En un lateral del garaje había un banco de trabajo. Terry tenía un trapo enrollado en un extremo de una barra de tubería.

– Parece una pieza bastante pesada -dijo Sam mientras observaba la bomba.

– A Alice le va a encantar esta -dijo Terry.

Cogió un martillo y lo golpeó contra el extremo de la bomba con el trapo.

Sam pensó que la técnica de Terry era un poco peligrosa, y se lo dijo.

– ¿No deberías usar un torno para cerrarlo?

– Es demasiado gruesa. Hay que darle unos golpes.

Terry volvió a golpear la bomba con el martillo y se produjo otro sonido sordo.

– Escucha, Terry. La policía vino a mi casa. Era por lo de las bombas.

Terry bajó el martillo y lo dejó colgando a su lado. Se quedó mirando a Sam con asombro.

– Ayer.

Los ojos de Terry pasaron al martillo que tenía en la mano y después a la bomba. Sopesó el martillo antes de darle a la bomba otro golpe.

– Supongo que será mejor que lo dejemos por un tiempo.

– Supongo.

– Quizá esta sea la última en una temporada.

– Mejor no hacer ninguna más.

Terry miró con tristeza a su último modelo. Ni siquiera había tenido tiempo de ponerle nombre. Se giró hacia la mesa de trabajo. Sostuvo la bomba con la mano izquierda e intentó comprimir el extremo de la tubería con una serie de golpes cortos, vigorosos y rápidos. Sam vio cómo los dedos de Terry se cerraban con delicadeza sobre el extremo de la tubería igual que se habían agarrado al pecho de Alice.

– Se lo voy a decir a Clive -dijo Sam-. ¿Vienes?

– Voy a terminar esto. Voy a ver a Alice a las doce en el estanque. Te veo luego.
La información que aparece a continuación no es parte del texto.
(* ===== verification/SspStrip.v ===== *)
(** * internal/ssp: the signing bytes keep every other member

    [stripUnsignedTopLevel] cuts the wire with its own scanner of strings and
    containers.  This file relates that scanner to the parser of encoding/json
    and shows that the stripped text parses to the object without its signature
    member, every other member with the same key and the same bytes. *)
From S2P Require Import Prelude GoText GoStrconv GoTime GoJson GoJsonRead GoBase64 SspGuard SspBody SspRegistry SspEnvelope.
Open Scope string_scope.
Open Scope Z_scope.
Open Scope snag_scope.

(** ** Characters *)

(** The characters of numbers and of the three literals. *)
Definition lit_char (a : ascii) : bool :=
  is_digit a || in_range 97 122 a || (a =c? "-") || (a =c? "+") || (a =c? ".") || (a =c? "E").

Lemma lit_char_plain a : lit_char a = true ->
  scalar_char a = true /\ is_ws a = false /\ (a =c? quote) = false /\ (a =c? "{") = false /\
  (a =c? "[") = false /\ (a =c? "}") = false /\ (a =c? "]") = false.
Proof. destruct a as [[] [] [] [] [] [] [] []]; vm_compute; done. Qed.

(** What may follow a scalar: nothing, or a character no scalar contains. *)
Definition delimited (s : string) : Prop :=
  match s with EmptyString => True | String a _ => scalar_char a = false end.

Lemma delimited_number a s : delimited (String a s) ->
  is_digit a = false /\ (code a =? 46) = false /\ (code a =? 101) || (code a =? 69) = false /\
  (code a =? 48) = false.
Proof. cbn. destruct a as [[] [] [] [] [] [] [] []]; vm_compute; done. Qed.

(** ** Scanners are stable: what they read does not depend on what follows *)
Definition no_digit (s : string) : Prop :=
  match s with EmptyString => True | String a _ => is_digit a = false end.

Lemma delimited_no_digit s : delimited s -> no_digit s.
Proof. destruct s; [done|]. by intros [? _]%delimited_number. Qed.

Lemma digits_scan_stop r : no_digit r -> digits_scan r = ("", r).
Proof. destruct r as [|a r]; cbn; [done|]. by intros ->. Qed.

Lemma digits_scan_stable s d r : digits_scan s = (d, r) ->
  all_chars is_digit d = true /\ forall r', no_digit r' -> digits_scan (d ++ r') = (d, r').
Proof.
  revert d r. induction s as [|a s IH]; intros d r H; cbn in H.
  { simplify_eq. split; [done|]. apply digits_scan_stop. }
  destruct (is_digit a) eqn:Ea; [|simplify_eq; split; [done|apply digits_scan_stop]].
  destruct (digits_scan s) as [d1 r1]. simplify_eq. destruct (IH _ _ eq_refl) as [Hd Hs].
  split; [cbn; by rewrite Ea|]. intros r' Hr. cbn. by rewrite Ea, Hs.
Qed.

Lemma digit_lit d : all_chars is_digit d = true -> all_chars lit_char d = true.
Proof. apply all_chars_weaken. intros a Ha. unfold lit_char. by rewrite Ha. Qed.

Lemma int_scan_stable s d r : int_scan s = Some (d, r) ->
  all_chars lit_char d = true /\ forall r', no_digit r' -> int_scan (d ++ r') = Some (d, r').
Proof.
  destruct s as [|a s]; [done|]. cbn. destruct (code a =? 48) eqn:E0.
  - intros [= <- <-]. split; [|intros r' _; cbn; by rewrite E0].
    apply Z.eqb_eq in E0. by rewrite (code_inj a "0" E0).
  - destruct (is_digit a) eqn:Ea; [|done]. destruct (digits_scan s) as [d1 r1] eqn:Ed. intros [= <- <-].
    apply digits_scan_stable in Ed as [Hd Hs]. split; [cbn; unfold lit_char at 1; by rewrite Ea, digit_lit|].
    intros r' Hr. cbn. by rewrite E0, Ea, Hs.
Qed.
Sam se encogió de hombros y se marchó. Al pasar por la ventana de la cocina, Charlie, aún en pijama, lo despidió con vagos gestos. Sam aún podía oír a Terry dando golpes en el garaje.

No había avanzado más de cien metros cuando oyó la explosión de la bomba.

Sam, Alice y Clive se sentaron junto al estanque aquella tarde. Después de que se establecieron los hechos, se sentaron sin hablar, cada uno sumido en un silencio espeluznante y privado. Miraban el estanque, observando los delicados círculos concéntricos, casi invisibles, que se ondulaban lentamente desde el centro y rompían contra la orilla arcillosa. Parecía sorprendente que aquellas ondas pudiesen generarse sin ni siquiera la acción de un guijarro contra el agua, y aun así, allí estaban, apenas discernibles aunque innegables, como si dieran respuesta a alguna alteración en el corazón mismo del agua.

Estuvieron allí sentados desde las tres de la tarde hasta que la oscuridad comenzó a descender lentamente, en entregas graduales. El agua succionó suavemente la oscuridad, la oscuridad llamaba a la oscuridad, hasta que la propia negrura pareció arrastrarse fuera del estanque y adentrarse en la tierra, hasta que el agua del estanque y la tierra que lo rodeaba alcanzaron una equivalencia, una intranquila tregua.

– Está oscureciendo -dijo uno de ellos.

Podría haber sido cualquiera, no importaba. Pero las palabras pronunciadas parecieron irradiar ondas concéntricas desde un centro pequeño e inmóvil, que viajaron hasta alguna orilla arrasada, desconocida, aterradora.